Which lines of the records below contain the word "Elimination"? Copy each of them out.

Recorded data —
◆ ◆ ◆
Lemma comment_text_tidy (body : result body_elem) (t : string) :
  comment_text body = Ok (Some t) -> tidy t.
Proof.
  unfold comment_text. intros Ht. apply absent_is_none_some in Ht.
  destruct body as [b |]; simpl in Ht; [| discriminate].
  destruct (paragraphs b) as [ps |]; simpl in Ht; [| discriminate].
  destruct (paragraph_texts ps) as [ts |] eqn:Hts; simpl in Ht; [| discriminate].
  destruct (str_truthy (join_lines ts)).
  - injection Ht as <-. apply join_lines_tidy. eapply paragraph_texts_tidy. eassumption.
  - destruct (body_text b); simpl in Ht; [| discriminate].
    injection Ht as <-. apply tidy_strip.
Qed.

Lemma comment_votes_tidy (faceplate : result vote_elem) (s : string) :
  comment_votes faceplate = Ok (Some s) -> tidy s.
Proof.
  unfold comment_votes. intros Hs. apply absent_is_none_some in Hs.
  destruct faceplate as [ve |]; simpl in Hs; [| discriminate].
  destruct (number_attr ve) as [a |]; simpl in Hs; [| discriminate].
  destruct (opt_truthy a); simpl in Hs.
  - injection Hs as <-. apply tidy_strip.
  - destruct (vote_text ve); simpl in Hs; [| discriminate].
    injection Hs as <-. apply tidy_strip.
Qed.

(** ** Text fields *)

Lemma extracted_item_tidy (h : string -> string) (now : string)
    (loaded : result item_page) (link : string) (preview : option string)
    (p : post_data) :
  extract_post_data h now loaded link preview = Some p ->
  (forall t, title p = Some t -> strip t = t)
  /\ (forall d, description p = Some d -> strip d = d)
  /\ post_url p = link.
Proof.
  unfold extract_post_data.
  destruct loaded as [pg |]; simpl; [| discriminate].
  destruct (read_title pg) as [t |] eqn:Ht; simpl; [| discriminate].
  destruct (read_description pg) as [d |] eqn:Hd; simpl; [| discriminate].
  destruct (load_comments pg); simpl; [| discriminate].
  destruct (close_tab pg); simpl; [| discriminate].
  intros [= <-]. simpl. split; [| split; [| reflexivity]].
  - intros t' ->. apply strip_tidy. eapply read_title_tidy. eassumption.
  - intros d' ->. apply strip_tidy. eapply read_description_tidy. eassumption.
Qed.
(** The pieces a name is made of, literal suffix included, and their
    composition with the separator; [layer_name] is the composition of
    the pieces (lemma [layer_name_segments]). *)
Definition segments (i : LayerIdentity) : string * list string :=
  match i with
  | Climate c v s => (c, [v; s])
  | Giri c v s => (c, [v; s; "giri"])
  | Energy c t => (c, [t; "energy"])
  | Boundary c => (c, ["boundary"])
  end.

Fixpoint join_underscore (first : string) (rest : list string) : string :=
  match rest with
  | [] => first
  | s :: rest' => first +:+ "_" +:+ join_underscore s rest'
  end.

End Codec.

(** ** Python-level values and results *)

Module Py.

(** A JSON value ([json.loads], statistics, bounds).  Numbers keep their
    decimal text: the handlers only pass them along. *)
#[local] Unset Elimination Schemes.
Inductive Json :=
  | JNull
  | JBool (b : bool)
  | JNum (text : string)
  | JStr (s : string)
  | JArr (items : list Json)
  | JObj (members : list (string * Json)).
#[local] Set Elimination Schemes.

(** The outcome of a call that may raise; [Raise msg] carries [str(e)]. *)
Inductive Exc (A : Type) :=
  | Return (a : A)
  | Raise (msg : string).
Global Arguments Return {A} a.
Global Arguments Raise {A} msg.
Lemma sorted_same_members (l1 l2 : list string) :
  StronglySorted slt l1 -> StronglySorted slt l2 ->
  (forall x, In x l1 <-> In x l2) -> l1 = l2.
Proof.
  intros H1. revert l2.
  induction H1 as [|a t1 Ht1 IH Ha]; intros l2 H2 Hmem.
  - destruct l2 as [|b t2]; [reflexivity|].
    exfalso. apply (proj2 (Hmem b)). left. reflexivity.
  - destruct H2 as [|b t2 Ht2 Hb].
    + exfalso. apply (proj1 (Hmem a)). left. reflexivity.
    + rewrite Forall_forall in Ha, Hb.
      assert (a = b) as ->.
      { destruct (proj1 (Hmem a) (or_introl eq_refl)) as [E|Hin]; [auto|].
        destruct (proj2 (Hmem b) (or_introl eq_refl)) as [E|Hin']; [auto|].
        exfalso. apply (slt_irrefl a).
        exact (slt_trans _ _ _ (Ha _ Hin') (Hb _ Hin)). }
      f_equal. apply IH; [exact Ht2|].
      intros x. split; intros Hx.
      * destruct (proj1 (Hmem x) (or_intror Hx)) as [E|Hin]; [|exact Hin].
        exfalso. subst x. exact (slt_irrefl _ (Ha _ Hx)).
      * destruct (proj2 (Hmem x) (or_intror Hx)) as [E|Hin]; [|exact Hin].
        exfalso. subst x. exact (slt_irrefl _ (Hb _ Hx)).
Qed.

Lemma group_keys_Permutation (l l' : list string) :
  Permutation l l' -> group_keys l = group_keys l'.
Proof.
  intros H. apply sorted_same_members; try apply group_keys_sorted.
  intros x. rewrite !group_keys_In. split; apply Permutation_in;
    [exact H | apply Permutation_sym; exact H].
Qed.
◆ ◆ ◆
Answer for the task —
#[local] Unset Elimination Schemes.
#[local] Set Elimination Schemes.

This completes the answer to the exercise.